Two formerly enslaved witnesses, Thomas Bradwell and Sam Cassels, testified that they were Quarterman’s cousins and had lived on the same plantation and saw him every day during the war. They both said he had owned the property and described it being taken by the soldiers. Bradwell said that he himself was 70 years old at the time the testimony was taken, and he also said that Sam Carter and Charlton Jones could also testify that Quarterman had been loyal to the Union, which was a requirement for compensation through the Southern Claims Commission.

Sam Cassels said that he was 60 at the time of the testimony. Both Cassels and Bradwell testified that about 200 acres of the 1000-acre plantation were under cultivation, but otherwise corroborated Quarterman’s own testimony.

The Claims Commissioners ruled that the sparse testimony taken by Special Commissioner Henry Way was so weak as “to not overcome the presumption that the property belonged to the master & not to the slave.” They also noted that “this is one of a number of claims of slaves represented by the same local attorney and in which the testimony was taken by the same Com’r [Commissioner] about the same time.” In fact, a number of the claims in which Commissioner Way, a former Liberty County slaveowner and a prominent judge, took the testimony were disallowed for similar reasons.

Mingo Quarterman SCC testimony
Mingo Quarterman SCC testimony

Mingo Quarterman registered to vote in precinct 1, Riceboro, Liberty County on August 1, 1867. The record said that he had lived in the precinct for 26 years, which would put his birth year at around 1841. Other records, listed below, had his birth year between 1835 and 1843, but the 1867 voter registration record is the oldest record and likely closest to the true year.

Mingo Quarterman was listed in the 1870 U.S. federal census as a 27-year-old Black man living with Eve (23), Hazzard (6), Smith (4), and Toney (10 months). [The 1870 census did not list relationships.] He was listed near Roswell King III, a white planter, as well as Gabriel Way, Rosena Jones, Alfred Mullis, and Sharper Quarterman. Sam Carter, who was originally to be one of his witnesses but did not testify, was also listed nearby.

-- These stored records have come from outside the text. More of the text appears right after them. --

(** The parameters that a test sees. *)
Definition test_params (runtime : tparams) (params : gmap pystr pystr) (case_number : Z) (logs_folder : pystr) :
    tparams :=
  let p := runtime ∪ (PStr <$> params) in
  let p := <[py "case_number" := PInt case_number]> p in
  let p := <[py "logs_folder" := PStr logs_folder]> p in
  if bool_decide (is_Some (p !! py "rerun")) then p else <[py "rerun" := PBool false]> p.

(** The [try] statement: loading, running and the single rerun. *)
Definition execute (name : pystr) (p : tparams) (w : W) : res (result * tparams * W) :=
  match load name with
  | Err e =>
      if bool_decide (exn_cls e = AttributeError) || bool_decide (exn_cls e = SyntaxError)
      then Ok (Result [] [exn_msg e], p, w) else Err e
  | Ok suite =>
      let '(r, p, w) := run suite p w in
      rerun ← param p (py "rerun") None;
      if pval_true rerun && bad r then Ok (run suite (<[py "log_level" := PStr (py "debug")]> p) w)
      else Ok (r, p, w)
  end.

(** The text of the parameters that is added to the name in the report. *)
Definition params_text (p : tparams) : pystr :=
  concat ((λ kv, if given kv.1 && pval_true kv.2 then py "," ++ kv.1 ++ py "=" ++ str_val kv.2 else [])
            <$> items p).
(** The first failure and the first error. *)
Definition first_errors (r : result) : list pystr := take 1 (r_failures r) ++ take 1 (r_errors r).

(** One iteration for a selected test; the flag tells whether to break. *)
Definition run_test (runtime : tparams) (root str_now : pystr) (full_name : pystr) (st : state) :
    res (state * bool) :=
  let start := clock (st_world st) in
  let logs_folder := root ++ py "/test_" ++ str_of_Z (st_case st) in
  let name := default [] (head (split_on ","%char full_name)) in
  let p := test_params runtime (params_of full_name) (st_case st) logs_folder in
  rpw ← execute name p (st_world st);
  let '(r, p, w) := rpw in
  let time_taken := clock w - start in
  let x := if bad r
           then add_test name time_taken (CaseError (py "membase.error") (str_list (first_errors r)))
                  Fail (params_text p) (st_xunit st)
           else add_test name time_taken (CaseError [] []) Pass (params_text p) (st_xunit st) in
  let st' := State w p (st_case st + 1) (st_results st ++ [Entry (negb (bad r)) name time_taken])
               x (write str_time (root ++ py "/report-" ++ str_now) x (st_reports st)) in
  if bad r then
    stop ← param p (py "stop-on-failure") (Some (PBool false));
    Ok (st', pval_true stop)
  else Ok (st', false).

Fixpoint run_tests (runtime : tparams) (root str_now : pystr) (names : list pystr) (st : state) : res state :=
  match names with
  | [] => Ok st
  | name :: names =>
      sel ← selected runtime (params_of name);
      if (sel : bool) then
        sb ← run_test runtime root str_now name st;
        if (sb.2 : bool) then Ok sb.1 else run_tests runtime root str_now names sb.1
      else run_tests runtime root str_now names st
  end.

(** The end of [main]: the exit code. *)
Definition exit_code (st : state) : Z :=
  if bool_decide (is_Some (st_params st !! py "makefile")) &&
     existsb (λ e, negb (e_pass e)) (st_results st) then 1 else 0.

(** [main]: the tests and parameters of [parse_args] and the parameters of
    [get_test_input], which win. *)
Definition main (names : list pystr) (args_params input_params : tparams) (root str_now : pystr) (w : W) :
    res (Z * state) :=
  let runtime := input_params ∪ args_params in
  st ← run_tests runtime root str_now names (State w runtime 1 [] [] ∅);
  Ok (exit_code st, st).
End Main.

(** ** Proofs: group selection *)

#[local] Arguments py : simpl never.
#[local] Arguments split_on : simpl never.

Lemma forallb_elem (l k : list pystr) :
  forallb (λ r, bool_decide (r ∈ k)) l = true ↔ ∀ g, g ∈ l → g ∈ k.
Proof.
  rewrite forallb_forall. split; intros H g Hg.
  - apply list_elem_of_In, H, bool_decide_eq_true in Hg. done.
  - apply bool_decide_eq_true, H. by apply list_elem_of_In.
Qed.
Lemma existsb_elem (l k : list pystr) :
  existsb (λ r, bool_decide (r ∈ k)) l = true ↔ ∃ g, g ∈ l ∧ g ∈ k.
Proof.
  rewrite existsb_exists. split; intros (g & H1 & H2); exists g.
  - split; [by apply list_elem_of_In|by apply bool_decide_eq_true in H2].
  - split; [by apply list_elem_of_In|by apply bool_decide_eq_true].
Qed.

(** With GROUP and EXCLUDE_GROUP given as text, a test is
    selected exactly when no group is requested, or ALL is among the requested
    groups, or the test has groups and every requested group is one of them,
    and no group of the test is excluded.  Tests without groups are never excluded. *)
Theorem group_selection runtime params gs xs :
  (runtime !! py "GROUP" = PStr <$> gs) →
  (runtime !! py "EXCLUDE_GROUP" = PStr <$> xs) →
  let groups := λ o, match o with Some g => split_on ";"%char g | None => [] end in
  ∃ b, selected runtime params = Ok b ∧
    (b = true ↔
      (gs = None ∨ py "ALL" ∈ groups gs ∨
       (is_Some (params !! py "GROUP") ∧ ∀ g, g ∈ groups gs → g ∈ groups (params !! py "GROUP"))) ∧
      (∀ g, g ∈ groups xs → g ∉ groups (params !! py "GROUP"))).
Proof.
  intros Hg Hx groups. unfold selected.
  assert (∃ a, group_ok runtime params = Ok a ∧
    (a = true ↔ gs = None ∨ py "ALL" ∈ groups gs ∨
       (is_Some (params !! py "GROUP") ∧ ∀ g, g ∈ groups gs → g ∈ groups (params !! py "GROUP"))))
    as (a & Ha & Ha').
  { unfold group_ok. rewrite Hg. destruct gs as [g|]; cbn; [|exists true; naive_solver].
    case_bool_decide; [exists true; naive_solver|].
    destruct (params !! py "GROUP") as [pg|]; [|exists false; split; [done|]; naive_solver].
    eexists; split; [done|]. rewrite forallb_elem. naive_solver. }
  assert (∃ b, not_excluded runtime params = Ok b ∧
    (b = true ↔ ∀ g, g ∈ groups xs → g ∉ groups (params !! py "GROUP"))) as (b & Hb & Hb').
  { unfold not_excluded. rewrite Hx. destruct xs as [x|]; cbn; [|exists true; set_solver].
    destruct (params !! py "GROUP") as [pg|]; [|exists true; set_solver].
    eexists; split; [done|]. rewrite negb_true_iff, <- not_true_iff_false, existsb_elem. naive_solver. }
  rewrite Ha. cbn. destruct a; [exists b|exists false]; naive_solver.
Qed.
Lemma group_selection_witness :
  let runtime : tparams := {[py "GROUP" := PStr (py "P0;durability")]} in
  let params := params_of (py "t.T.a,GROUP=durability;P0;x") in
  ∃ b, selected runtime params = Ok b ∧ b = true.
Proof.
  intros runtime params.
  destruct (group_selection runtime params (Some (py "P0;durability")) None) as (b & Hb & _);
    [by vm_compute|by vm_compute|].
  exists b. split; [exact Hb|]. vm_compute in Hb. by injection Hb.
Defined.

(** ** Proofs: filters *)

(** When the results at a bare URL cannot be downloaded, both
    filters raise [TypeError], whatever the tests are: the promised fall-back to all
    the tests is reached only for [failed=URL] and [passed=URL]. *)
Theorem url_filter_unreachable glob_xml fetch re_search ft option tests params fs :
  ft = "include" ∨ ft = "exclude" → is_url option = true → "="%char ∉ option →
  fetch (option ++ py "/testReport/api/xml?pretty=true") = None →
  raises TypeError (process_filter glob_xml fetch re_search ft option tests params fs) ∧
  (∀ kind, kind = "failed=" ∨ kind = "passed=" →
     process_filter glob_xml fetch re_search ft (py kind ++ option) tests params fs = Ok (tests, fs)).
Proof.
  intros Hft Hu Hn Hd.
  assert (parse_testreport_result_xml glob_xml fetch option fs = Ok (None, fs)) as Hp.
  { unfold parse_testreport_result_xml. by rewrite Hu, Hd. }
  unfold process_filter.
  replace (bool_decide (ft = "include") || bool_decide (ft = "exclude")) with true
    by (destruct Hft as [-> | ->]; done).
  split.
  - rewrite Hu, !orb_true_r. unfold filter_results. rewrite split_on_word, Hu, Hp by done. done.
  - intros kind Hk.
    assert (∃ w, py kind = w ++ py "=" ∧ "="%char ∉ w ∧
      startswith (py "failed") (py kind ++ option) || startswith (py "passed") (py kind ++ option) = true)
      as (w & Hw & Hnw & Hst).
    { destruct Hk as [-> | ->]; [exists (py "failed")|exists (py "passed")];
        (split_and!; [done|by vm_compute; set_solver|done]). }
    rewrite Hst. cbn [orb]. unfold filter_results.
    replace (split_on "="%char (py kind ++ option)) with [w; option].
    + by rewrite Hu, Hp.
    + rewrite Hw, <- app_assoc. change (py "=" ++ option) with ("="%char :: option).
      by rewrite split_on_app, split_on_word.
Qed.
Lemma url_filter_unreachable_witness :
  raises TypeError (process_filter (λ _, []) (λ _, None) (λ _ _, true) "include"
    (py "http://ci/job/7") [py "a.B.test_c"] [] ∅).
Proof.
  refine (proj1 (url_filter_unreachable (λ _, []) (λ _, None) (λ _ _, true) "include"
    (py "http://ci/job/7") [py "a.B.test_c"] [] ∅ (or_introl eq_refl) eq_refl _ eq_refl)).
  by apply (bool_decide_unpack (_ ∉ _)); vm_compute.
Defined.

(** ** Proofs: recognising tests *)

#[global] Instance ord_le_total : Total ord_le.
Proof. intros a b. unfold ord_le. lia. Qed.
#[global] Instance ord_le_trans : Transitive ord_le.
Proof. intros a b c. unfold ord_le. lia. Qed.
#[global] Instance ord_le_antisymm : AntiSymm (=) ord_le.
Proof. intros a b H1 H2. apply ord_inj. unfold ord_le in *. lia. Qed.

(** Comparing sorted characters is comparing up to permutation. *)
Lemma sorted_str_eq s t : sorted_str s = sorted_str t ↔ s ≡ₚ t.
Proof.
  unfold sorted_str. split; intros H.
  - by rewrite <- (merge_sort_Permutation ord_le s), H, merge_sort_Permutation.
  - apply (StronglySorted_unique ord_le);
      [by apply (StronglySorted_merge_sort ord_le)..|by rewrite !merge_sort_Permutation].
Qed.

Lemma check_if_exists_spec ts l t :
  check_if_exists ts l = Some t ↔
  ∃ ts1 ts2, ts = ts1 ++ t :: ts2 ∧ t ≡ₚ l ∧ Forall (λ t', ¬ t' ≡ₚ l) ts1.
Proof.
  induction ts as [|t' ts IH]; cbn.
  - split; [done|]. intros (? & ? & ? & _). by destruct x.
  - case_bool_decide as E; rewrite sorted_str_eq in E.
    + split; [intros [= ->]; by exists [], ts|]. intros ([|t1 ts1] & ts2 & [= -> ->] & Ht & Hf); [done|].
      apply Forall_cons in Hf as [Hf _]. done.
    + rewrite IH. split.
      * intros (ts1 & ts2 & -> & Ht & Hf). exists (t' :: ts1), ts2. by repeat constructor.
      * intros ([|t1 ts1] & ts2 & [= -> ->] & Ht & Hf); [done|].
        apply Forall_cons in Hf as [_ Hf]. by exists ts1, ts2.
Qed.
Lemma check_if_exists_none ts l : check_if_exists ts l = None ↔ Forall (λ t, ¬ t ≡ₚ l) ts.
Proof.
  induction ts as [|t ts IH]; cbn; [by split|]. rewrite Forall_cons, <- IH.
  case_bool_decide as E; rewrite sorted_str_eq in E; naive_solver.
Qed.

In the 1880 U.S. federal census, Quarterman, now listed as being 42, was with wife Eve (40), sons Hazard (14), Smith (12), Charles (8), Mitchel (1), and daughters Jane (6), Ella (4), and Hannah (3). He was evidently still living in the same location, as many of the same names were listed nearby as in the 1870 census.

In the 1900 U.S. federal census, he was listed as being 65, with Eve (now 60), daughter Hannah (21) and sons Michel (20), John (14), and Mathew (6). He was said to have been married to Eve for 33 years, and she had had 10 childrens, with (remarkably) all 10 still living. He was listed as a farmer who was renting land, still with many of the same neighbors.

A 33-year marriage as of 1900 would put the marriage at around 1867, after Emancipation, which should mean that Eve had a maiden name. No record was found of the marriage, but a Social Security record for their son Mitch Quarterman listed his mother’s maiden name as Eva Smith.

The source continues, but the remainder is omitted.